> [WORK TO BE COMPLETED]
Look through the entries below and report every line that has "Hused".

------------------------------

(** C9. A handle that [init] made has an ingress sequence, an egress
    sequence and a config map that are not nil, whatever it was made from;
    every [Update] of such a handle, however it ends, leaves such a handle;
    [Etag] then reads three collections that are there, and [Info] copies them
    as they are. *)
Theorem handle_never_nil :
  (∀ ident project info, neverNil (init ident project info))
  ∧ (∀ config (m : machine Store SDN), neverNil (d m) → neverNil (d (Update config m).1))
  ∧ (∀ d, neverNil d →
       ∃ ingress egress config,
         Etag d = (Name (info d), Description (Put (info d)),
                   Some ingress, Some egress, Some config)
         ∧ Put (Info d) = mkPut (Description (Put (info d)))
                                (Some ingress) (Some egress) (Some config)).
Proof.
  split_and!.
  - apply init_neverNil.
  - intros config m Hm.
    destruct (Update_handle config m) as [-> | [config' ->]]; [done|].
    apply apply_neverNil.
  - intros d ([ingress Hi] & [egress He] & [config Hc]).
    exists ingress, egress, config. unfold Etag, Info. by rewrite Hi, He, Hc.
Qed.

End UpdateProperties.

(** A proposed configuration with an unknown config key is refused, and the
    machine is left as it was. *)
Lemma Update_validation_failure_witness :
  let m := mkMachine Samples.store1 Samples.working [] Samples.web in
  Update (mkPut "" None None (Some {[ "bogus" := "1" ]})) m =
    (m, Some (Errorf (MsgInvalidConfigOption "bogus"))).
Proof.
  apply (Update_validation_failure
           (mkPut "" None None (Some {[ "bogus" := "1" ]}))
           (mkMachine Samples.store1 Samples.working [] Samples.web)).
  vm_compute. reflexivity.
Defined.

(** ** Rollback *)

Section Rollback.
Context `{Validators} `{MapRange} `{Constants}.
Context {Store SDN : Type} `{Cluster Store} `{OVN Store SDN}.

Lemma apply_apply config config' d : apply config (apply config' d) = apply config d.
Proof. reflexivity. Qed.



End Rollback.



(** ** Rule sets *)

Section RuleSets.
Context `{Validators} `{MapRange} {Store : Type} `{Cluster Store}.
Local Open Scope nat_scope.









End RuleSets.


Example repeated_rejected :
  (validateConfig Samples.store0 Samples.web Samples.repeated).2
  = Some (Errorf (MsgDuplicateRule ruleDirectionIngress 0)).
Proof. vm_compute. reflexivity. Qed.

(** The same rule once as ingress and once as egress passes. *)
Example across_directions_accepted :
  (validateConfig Samples.store0 Samples.web
     (mkPut "" (Some [Samples.fromSubnet]) (Some [Samples.fromSubnet]) None)).2 = None.
Proof. vm_compute. reflexivity. Qed.

(** A duplicate is reported before a later invalid rule is looked at. *)
Example duplicate_before_invalid :
  (validateConfig Samples.store0 Samples.web
     (mkPut "" (Some [Samples.fromSubnet; Samples.fromSubnet; Samples.twoFamilies])
            None None)).2
  = Some (Errorf (MsgDuplicateRule ruleDirectionIngress 0)).
Proof. vm_compute. reflexivity. Qed.

(** ** Unknown config keys *)

Section ConfigKeys.
Context `{Validators} `{MapRange} `{Constants}.
Context {Store SDN : Type} `{Cluster Store} `{OVN Store SDN}.

(** C10. [validateConfig] hands the config map to [validateConfigMap] with a
    nil table of field rules, so for every proposed configuration the config
    map passes exactly when each of its keys is a user key; and a key that is
    not makes [Update] fail, with the invalid-config-option error of such a
    key and nothing changed. *)
Theorem config_keys_must_be_user_keys (info : NetworkACLPut) :
  (validateConfigMap (Config info) None = None ↔
   ∀ k, is_Some (entries (Config info) !! k) → IsUserConfig k = true)
  ∧ (∀ (cluster : Store) d err,
       validateConfigMap (Config info) None = Some err →
       validateConfig cluster d info = (info, Some err))
  ∧ (∀ k0 (m : machine Store SDN),
       is_Some (entries (Config info) !! k0) → IsUserConfig k0 = false →
       ∃ k, is_Some (entries (Config info) !! k) ∧ IsUserConfig k = false
            ∧ Update info m = (m, Some (Errorf (MsgInvalidConfigOption k)))).
Proof.
  pose proof (uncheckedFields_empty (rangeMap (entries (Config info))).*1)
    as [Hnone Herr].
  split_and!.
  - rewrite validateConfigMap_nil, Hnone.
    by setoid_rewrite elem_of_rangeMap_keys.
  - intros cluster d err Hmap. unfold validateConfig. by rewrite Hmap.
  - intros k0 m Hk0 Huser.
    destruct (validateConfigMap (Config info) None) as [err|] eqn:Hmap.
    + rewrite validateConfigMap_nil in Hmap.
      destruct (Herr err Hmap) as (k & Hk & Hku & ->).
      exists k. split_and!; [by apply elem_of_rangeMap_keys | done |].
      apply Update_validation_failure. unfold validateConfig.
      by rewrite validateConfigMap_nil, Hmap.
    + rewrite validateConfigMap_nil, Hnone in Hmap.
      rewrite (Hmap k0) in Huser; [done|]. by apply elem_of_rangeMap_keys.
Qed.

End ConfigKeys.

(** ** Rename and Delete *)

Section Lifecycle.
Context `{Validators} `{MapRange} `{Constants}.
Context {Store SDN : Type} `{Cluster Store} `{OVN Store SDN}.

(** A walk that the visitor of [UsedBy()] never stops only appends. *)
Lemma visit_all d us acc l :
  visit (usageFunc d false) us acc = (l, None) →
  (us = [] ∧ l = acc)
  ∨ ∃ u rest uri, us = u :: rest ∧ usageURI d u = Ok uri.
Proof.
  destruct us as [|u rest]; simpl; [intros [= <-]; by left|].
  unfold usageFunc at 1. destruct (usageURI d u) as [uri|] eqn:Huri; [|done].
  intros _. right. by exists u, rest, uri.
Qed.

(** When [UsedBy()] reports usages, [isUsed] says the ACL is in use. *)
Lemma UsedBy_isUsed (cluster : Store) d l :
  common_UsedBy cluster d = Ok l → l ≠ [] → isUsed cluster d = Ok true.
Proof.
  unfold common_UsedBy, isUsed, usedBy, UsedBy.
  destruct (usages cluster (projectName d) [Name (Info d)]) as [us last].
  destruct (visit (usageFunc d false) us []) as [acc [err|]] eqn:Hvisit.
  - destruct (decide (err = ErrInstanceListStop)) as [->|]; [|done].
    exfalso. clear -Hvisit. revert Hvisit. generalize (@nil string).
    induction us as [|u rest IH]; intros acc0; simpl; [congruence|].
    unfold usageFunc at 1.
    destruct (usageURI d u) as [uri|e] eqn:Hu; [apply IH|].
    destruct u; simpl in Hu; congruence.
  - intros Hl Hne.
    assert (l = acc) as ->.
    { destruct last as [err|]; [|congruence].
      destruct (decide (err = ErrInstanceListStop)); congruence. }
    apply visit_all in Hvisit as [[-> ->] | (u & rest & uri & -> & Huri)]; [done|].
    simpl. unfold usageFunc at 1. by rewrite Huri.
Qed.

(** C7. For every ACL that the in-use check reports as used (as it does when
    [UsedBy()] reports usages): [Rename] to a name that no ACL of the project
    bears fails with the cannot-rename-in-use error and [Delete] with the
    cannot-delete-in-use error, and both leave everything as it was: the
    store with the ACL under its name, the record of the calls (no rename, no
    delete), and the handle. *)
Theorem in_use_blocks_rename_and_delete (m : machine Store SDN) newName :
  (isUsed (cluster m) (d m) = Ok true
   ∨ ∃ l, common_UsedBy (cluster m) (d m) = Ok l ∧ l ≠ []) →
  (∀ e, LoadByName (cluster m) (projectName (d m)) newName = Err e →
        Rename newName m = (m, Some (Errorf MsgCannotRenameInUse)))
  ∧ Delete m = (m, Some (Errorf MsgCannotDeleteInUse)).
Proof.
  intros Hused.
  assert (isUsed (cluster m) (d m) = Ok true) as Hu.
  { destruct Hused as [? | (l & Hl & Hne)]; [done | by eapply UsedBy_isUsed]. }
  split.
  - intros e Hload. unfold Rename. by rewrite Hload, Hu.
  - unfold Delete. by rewrite Hu.
Qed.

End Lifecycle.

(** The ACL [web] is used by an instance: it can be neither renamed nor
    deleted. *)
Lemma in_use_blocks_rename_and_delete_witness :
  let m := mkMachine Samples.store1 Samples.working [] Samples.web in
  Rename "www" m = (m, Some (Errorf MsgCannotRenameInUse))
  ∧ Delete m = (m, Some (Errorf MsgCannotDeleteInUse)).
Proof.
  pose (m := mkMachine Samples.store1 Samples.working [] Samples.web).
  destruct (in_use_blocks_rename_and_delete m "www") as [Hrename Hdelete].
  - left. vm_compute. reflexivity.
  - split; [|exact Hdelete].
    apply (Hrename (ErrExternal "Network ACL not found")). vm_compute. reflexivity.
Defined.

(** * Further properties of the validators *)

Section Names.
Context `{Validators}.

(** X1. A name that [validateName] accepts is a valid host name and is none of
    the reserved subjects, so no ACL can bear the name of a reserved
    classifier or of one of its aliases; a name that starts with one of
    [@ % #] is refused with the reserved-character error of that character,
    whatever follows, and the empty name with the name-required error. *)
Theorem validateName_reserved (name : string) :
  (validateName name = None →
   ValidHostname name = None
   ∧ name ∉ (ruleSubjectInternalAliases ++ ruleSubjectExternalAliases)%list)
  ∧ (∀ p, p ∈ ["@"; "%"; "#"] → String.prefix p name = true →
       ∃ c rest, name = String c rest
                 ∧ validateName name = Some (Errorf (MsgNameReservedChar c)))
  ∧ (name = "" → validateName name = Some (Errorf MsgNameRequired)).
Proof.
  split_and!.
  - destruct name as [|c rest]; [done|]. unfold validateName.
    destruct (StringHasPrefix _ _) eqn:Hp; [done|]. intros Hv. split; [done|].
    unfold StringHasPrefix in Hp. simpl existsb in Hp.
    rewrite !orb_false_iff in Hp. destruct Hp as (Hat & _ & Hhash & _).
    unfold ruleSubjectInternalAliases, ruleSubjectExternalAliases,
      ruleSubjectInternal, ruleSubjectExternal.
    intros Hin. simpl in Hin.
    repeat (apply elem_of_cons in Hin as [Heq|Hin];
            [injection Heq as -> ->; simpl in Hat, Hhash; congruence|]).
    by apply elem_of_nil in Hin.
  - intros p Hp Hprefix. destruct name as [|c rest].
    { repeat (apply elem_of_cons in Hp as [->|Hp]; [done|]). by apply elem_of_nil in Hp. }
    exists c, rest. split; [done|]. unfold validateName.
    assert (StringHasPrefix (String c rest) ["@"; "%"; "#"] = true) as ->; [|done].
    unfold StringHasPrefix. apply existsb_exists. exists p.
    by rewrite <- list_elem_of_In.
  - by intros ->.
Qed.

------------------------------

> [REPLY TO THE TASK]
  intros Hused.
  { destruct Hused as [? | (l & Hl & Hne)]; [done | by eapply UsedBy_isUsed]. }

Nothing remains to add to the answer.